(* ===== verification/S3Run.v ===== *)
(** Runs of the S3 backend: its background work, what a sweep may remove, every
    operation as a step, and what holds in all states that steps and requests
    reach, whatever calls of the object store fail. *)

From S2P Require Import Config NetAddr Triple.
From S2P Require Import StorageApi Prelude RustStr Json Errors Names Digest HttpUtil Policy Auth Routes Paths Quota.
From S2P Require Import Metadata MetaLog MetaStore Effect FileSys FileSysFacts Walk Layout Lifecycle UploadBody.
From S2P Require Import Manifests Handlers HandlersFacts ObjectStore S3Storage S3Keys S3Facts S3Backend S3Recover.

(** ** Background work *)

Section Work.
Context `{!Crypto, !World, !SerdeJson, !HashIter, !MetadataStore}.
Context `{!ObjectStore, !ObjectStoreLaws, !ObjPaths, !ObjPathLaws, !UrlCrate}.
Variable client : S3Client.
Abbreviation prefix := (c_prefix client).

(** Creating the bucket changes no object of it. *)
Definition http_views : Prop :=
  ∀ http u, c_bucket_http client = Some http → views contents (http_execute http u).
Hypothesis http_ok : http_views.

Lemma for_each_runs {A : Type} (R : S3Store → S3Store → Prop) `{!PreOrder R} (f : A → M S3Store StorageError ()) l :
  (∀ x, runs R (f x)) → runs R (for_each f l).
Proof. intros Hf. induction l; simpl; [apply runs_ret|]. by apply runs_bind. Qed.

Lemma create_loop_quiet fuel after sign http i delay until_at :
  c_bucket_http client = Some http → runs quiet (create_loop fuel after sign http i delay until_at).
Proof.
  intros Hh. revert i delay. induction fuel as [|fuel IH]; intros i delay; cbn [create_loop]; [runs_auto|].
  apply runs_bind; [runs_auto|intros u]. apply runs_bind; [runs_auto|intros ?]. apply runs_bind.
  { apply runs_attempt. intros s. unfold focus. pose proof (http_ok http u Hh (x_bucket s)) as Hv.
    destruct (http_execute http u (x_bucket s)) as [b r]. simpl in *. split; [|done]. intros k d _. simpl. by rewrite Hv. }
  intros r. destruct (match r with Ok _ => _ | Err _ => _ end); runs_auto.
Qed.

-*-

• TASK PROMPT:
Produce the whole listing again, exactly as it reads above.

• RESPONSE TO THE TASK:
(* ===== verification/S3Run.v ===== *)
(** Runs of the S3 backend: its background work, what a sweep may remove, every
    operation as a step, and what holds in all states that steps and requests
    reach, whatever calls of the object store fail. *)

From S2P Require Import Config NetAddr Triple.
From S2P Require Import StorageApi Prelude RustStr Json Errors Names Digest HttpUtil Policy Auth Routes Paths Quota.
From S2P Require Import Metadata MetaLog MetaStore Effect FileSys FileSysFacts Walk Layout Lifecycle UploadBody.
From S2P Require Import Manifests Handlers HandlersFacts ObjectStore S3Storage S3Keys S3Facts S3Backend S3Recover.

(** ** Background work *)

Section Work.
Context `{!Crypto, !World, !SerdeJson, !HashIter, !MetadataStore}.
Context `{!ObjectStore, !ObjectStoreLaws, !ObjPaths, !ObjPathLaws, !UrlCrate}.
Variable client : S3Client.
Abbreviation prefix := (c_prefix client).

(** Creating the bucket changes no object of it. *)
Definition http_views : Prop :=
  ∀ http u, c_bucket_http client = Some http → views contents (http_execute http u).
Hypothesis http_ok : http_views.

Lemma for_each_runs {A : Type} (R : S3Store → S3Store → Prop) `{!PreOrder R} (f : A → M S3Store StorageError ()) l :
  (∀ x, runs R (f x)) → runs R (for_each f l).
Proof. intros Hf. induction l; simpl; [apply runs_ret|]. by apply runs_bind. Qed.

Lemma create_loop_quiet fuel after sign http i delay until_at :
  c_bucket_http client = Some http → runs quiet (create_loop fuel after sign http i delay until_at).
Proof.
  intros Hh. revert i delay. induction fuel as [|fuel IH]; intros i delay; cbn [create_loop]; [runs_auto|].
  apply runs_bind; [runs_auto|intros u]. apply runs_bind; [runs_auto|intros ?]. apply runs_bind.
  { apply runs_attempt. intros s. unfold focus. pose proof (http_ok http u Hh (x_bucket s)) as Hv.
    destruct (http_execute http u (x_bucket s)) as [b r]. simpl in *. split; [|done]. intros k d _. simpl. by rewrite Hv. }
  intros r. destruct (match r with Ok _ => _ | Err _ => _ end); runs_auto.
Qed.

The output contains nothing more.